* DATA FOR PROCESSING *
(* ===== verification/FirmwareSafe.v ===== *)
(** * What the verified boot accepts (Firmware.v).

    [hash_of] is the digest of a message by the standards, [valid_signature] a signature in
    numbers, [parts] the parts of an image; [chain] are the three checks that both verifiers
    come down to. *)

From S2P Require Import Prelude Rsa Sha2 Sha2Spec Sha1 Firmware.

(** ** Digests *)

Definition hash_of (algorithm : Z) (message : list Z) : list Z :=
  if digest_type_map algorithm =? SHA1_DIGEST_ALGORITHM then sha1_hash message
  else if digest_type_map algorithm =? SHA256_DIGEST_ALGORITHM then hash sha256 message
  else hash sha512 message.
Record mem_ok (mem : Memory) : Prop := {
  mo_sha1 : length (Sha1.buf (sha1_mem mem)) = 64%nat;
  mo_sha256 : length (block (sha256_mem mem)) = 128%nat;
  mo_sha512 : length (block (sha512_mem mem)) = 256%nat
}.
Lemma digest_types algorithm : 0 ≤ algorithm < kNumAlgorithms →
  digest_type_map algorithm = 0 ∧ hash_size_map algorithm = 20 ∨
  digest_type_map algorithm = 1 ∧ hash_size_map algorithm = 32 ∨ digest_type_map algorithm = 2 ∧ hash_size_map algorithm = 64.
Proof.
  revert algorithm. apply (algorithm_cases (fun i => _)). intros k Hk.
  do 12 (destruct k as [|k]; [vm_compute; auto|]). lia.
Qed.
Lemma indexed_val {A} (table : Z → A) algorithm : 0 ≤ algorithm < kNumAlgorithms → indexed table algorithm = Val (table algorithm).
Proof. intros H. unfold indexed. by rewrite bool_decide_eq_true_2. Qed.
Lemma read_at_all p len : zlen p = len → read_at p 0 len = Val p.
Proof.
  intros <-. unfold read_at. pose proof (zlen_nonneg p). rewrite bool_decide_eq_true_2 by lia. rewrite drop_0, take_ge; [done|].
  unfold zlen. lia.
Qed.
Lemma read_at_take p len : 0 ≤ len ≤ zlen p → read_at p 0 len = Val (take (Z.to_nat len) p).
Proof. intros H. unfold read_at. rewrite bool_decide_eq_true_2 by lia. by rewrite drop_0. Qed.
Lemma read_at_inv p off len b : read_at p off len = Val b → 0 ≤ off ∧ 0 ≤ len ∧ off + len ≤ zlen p ∧ b = take (Z.to_nat len) (drop (Z.to_nat off) p).
Proof. unfold read_at. case_bool_decide as H; [|done]. intros [= <-]. tauto. Qed.
Lemma length_working V kw wv : length (working V kw wv) = length wv.
Proof. do 9 (destruct wv as [|? wv]; try done). Qed.
Lemma length_compress V H block : length (compress V H block) = length H.
Proof.
  unfold compress. assert (∀ kws wv, length (foldl (fun wv kw => working V kw wv) wv kws) = length wv) as Hf.
  { intros kws. induction kws as [|kw kws IH]; intros wv; [done|]. cbn [foldl]. by rewrite IH, length_working. }
  rewrite length_zip_with, Hf. apply Nat.min_id.
Qed.
Lemma length_words_bytes size ws : length (ws ≫= be_bytes size) = (size * length ws)%nat.
Proof. induction ws as [|w ws IH]; cbn; [lia|]. rewrite length_app, IH, length_be_bytes. lia. Qed.
Lemma words_bytes_octets size ws : octets (ws ≫= be_bytes size).
Proof. apply Forall_bind, Forall_true. intros w. apply be_bytes_octets. Qed.
Lemma length_hash V message : length (hash V message) = (word_bytes V * length (h0 V))%nat.
Proof.
  unfold hash, hash_padded. rewrite length_words_bytes. f_equal. generalize (chunks (Z.to_nat (BLOCK_SIZE V)) (length (pad V (8 * zlen message) message) / Z.to_nat (BLOCK_SIZE V)) (pad V (8 * zlen message) message)).
  intros l. generalize (h0 V). induction l as [|b l IH]; intros H; [done|]. cbn [foldl]. by rewrite IH, length_compress.
Qed.
Lemma length_sha1_hash message : length (sha1_hash message) = 20%nat.
Proof.
  unfold sha1_hash. cbv zeta. rewrite length_words_bytes. set (p := pad _ _ _). generalize (chunks 64 (length p / 64) p).
  assert (∀ tws v, length (foldl (fun v tw => sha1_working tw v) v tws) = length v) as Hf.
  { intros tws. induction tws as [|tw tws IH]; intros v; [done|]. cbn [foldl]. rewrite IH. do 6 (destruct v as [|? v]; try done). }
  intros l. enough (∀ H, length (foldl sha1_compress H l) = length H) as -> by done.
  induction l as [|b l IH]; intros H; [done|]. cbn [foldl]. rewrite IH. unfold sha1_compress. rewrite length_zip_with, Hf. apply Nat.min_id.
Qed.
Lemma hash_of_size algorithm message : 0 ≤ algorithm < kNumAlgorithms →
  zlen (hash_of algorithm message) = hash_size_map algorithm ∧ octets (hash_of algorithm message).
Proof.
  intros Ha. unfold hash_of, zlen.
  destruct (digest_types algorithm Ha) as [[-> ->]|[[-> ->]|[-> ->]]]; cbn [Z.eqb Pos.eqb SHA1_DIGEST_ALGORITHM SHA256_DIGEST_ALGORITHM SHA512_DIGEST_ALGORITHM]; (split; [|apply words_bytes_octets]).
  - by rewrite length_sha1_hash.
  - by rewrite (length_hash sha256).
  - by rewrite (length_hash sha512).
Qed.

* AIM OF THE TASK *
Nothing in the entries should be skipped. Output them all exactly.

* THE ANSWER *
(* ===== verification/FirmwareSafe.v ===== *)
(** * What the verified boot accepts (Firmware.v).

    [hash_of] is the digest of a message by the standards, [valid_signature] a signature in
    numbers, [parts] the parts of an image; [chain] are the three checks that both verifiers
    come down to. *)

From S2P Require Import Prelude Rsa Sha2 Sha2Spec Sha1 Firmware.

(** ** Digests *)

Definition hash_of (algorithm : Z) (message : list Z) : list Z :=
  if digest_type_map algorithm =? SHA1_DIGEST_ALGORITHM then sha1_hash message
  else if digest_type_map algorithm =? SHA256_DIGEST_ALGORITHM then hash sha256 message
  else hash sha512 message.
Record mem_ok (mem : Memory) : Prop := {
  mo_sha1 : length (Sha1.buf (sha1_mem mem)) = 64%nat;
  mo_sha256 : length (block (sha256_mem mem)) = 128%nat;
  mo_sha512 : length (block (sha512_mem mem)) = 256%nat
}.
Lemma digest_types algorithm : 0 ≤ algorithm < kNumAlgorithms →
  digest_type_map algorithm = 0 ∧ hash_size_map algorithm = 20 ∨
  digest_type_map algorithm = 1 ∧ hash_size_map algorithm = 32 ∨ digest_type_map algorithm = 2 ∧ hash_size_map algorithm = 64.
Proof.
  revert algorithm. apply (algorithm_cases (fun i => _)). intros k Hk.
  do 12 (destruct k as [|k]; [vm_compute; auto|]). lia.
Qed.
Lemma indexed_val {A} (table : Z → A) algorithm : 0 ≤ algorithm < kNumAlgorithms → indexed table algorithm = Val (table algorithm).
Proof. intros H. unfold indexed. by rewrite bool_decide_eq_true_2. Qed.
Lemma read_at_all p len : zlen p = len → read_at p 0 len = Val p.
Proof.
  intros <-. unfold read_at. pose proof (zlen_nonneg p). rewrite bool_decide_eq_true_2 by lia. rewrite drop_0, take_ge; [done|].
  unfold zlen. lia.
Qed.
Lemma read_at_take p len : 0 ≤ len ≤ zlen p → read_at p 0 len = Val (take (Z.to_nat len) p).
Proof. intros H. unfold read_at. rewrite bool_decide_eq_true_2 by lia. by rewrite drop_0. Qed.
Lemma read_at_inv p off len b : read_at p off len = Val b → 0 ≤ off ∧ 0 ≤ len ∧ off + len ≤ zlen p ∧ b = take (Z.to_nat len) (drop (Z.to_nat off) p).
Proof. unfold read_at. case_bool_decide as H; [|done]. intros [= <-]. tauto. Qed.
Lemma length_working V kw wv : length (working V kw wv) = length wv.
Proof. do 9 (destruct wv as [|? wv]; try done). Qed.
Lemma length_compress V H block : length (compress V H block) = length H.
Proof.
  unfold compress. assert (∀ kws wv, length (foldl (fun wv kw => working V kw wv) wv kws) = length wv) as Hf.
  { intros kws. induction kws as [|kw kws IH]; intros wv; [done|]. cbn [foldl]. by rewrite IH, length_working. }
  rewrite length_zip_with, Hf. apply Nat.min_id.
Qed.
Lemma length_words_bytes size ws : length (ws ≫= be_bytes size) = (size * length ws)%nat.
Proof. induction ws as [|w ws IH]; cbn; [lia|]. rewrite length_app, IH, length_be_bytes. lia. Qed.
Lemma words_bytes_octets size ws : octets (ws ≫= be_bytes size).
Proof. apply Forall_bind, Forall_true. intros w. apply be_bytes_octets. Qed.
Lemma length_hash V message : length (hash V message) = (word_bytes V * length (h0 V))%nat.
Proof.
  unfold hash, hash_padded. rewrite length_words_bytes. f_equal. generalize (chunks (Z.to_nat (BLOCK_SIZE V)) (length (pad V (8 * zlen message) message) / Z.to_nat (BLOCK_SIZE V)) (pad V (8 * zlen message) message)).
  intros l. generalize (h0 V). induction l as [|b l IH]; intros H; [done|]. cbn [foldl]. by rewrite IH, length_compress.
Qed.
Lemma length_sha1_hash message : length (sha1_hash message) = 20%nat.
Proof.
  unfold sha1_hash. cbv zeta. rewrite length_words_bytes. set (p := pad _ _ _). generalize (chunks 64 (length p / 64) p).
  assert (∀ tws v, length (foldl (fun v tw => sha1_working tw v) v tws) = length v) as Hf.
  { intros tws. induction tws as [|tw tws IH]; intros v; [done|]. cbn [foldl]. rewrite IH. do 6 (destruct v as [|? v]; try done). }
  intros l. enough (∀ H, length (foldl sha1_compress H l) = length H) as -> by done.
  induction l as [|b l IH]; intros H; [done|]. cbn [foldl]. rewrite IH. unfold sha1_compress. rewrite length_zip_with, Hf. apply Nat.min_id.
Qed.
Lemma hash_of_size algorithm message : 0 ≤ algorithm < kNumAlgorithms →
  zlen (hash_of algorithm message) = hash_size_map algorithm ∧ octets (hash_of algorithm message).
Proof.
  intros Ha. unfold hash_of, zlen.
  destruct (digest_types algorithm Ha) as [[-> ->]|[[-> ->]|[-> ->]]]; cbn [Z.eqb Pos.eqb SHA1_DIGEST_ALGORITHM SHA256_DIGEST_ALGORITHM SHA512_DIGEST_ALGORITHM]; (split; [|apply words_bytes_octets]).
  - by rewrite length_sha1_hash.
  - by rewrite (length_hash sha256).
  - by rewrite (length_hash sha512).
Qed.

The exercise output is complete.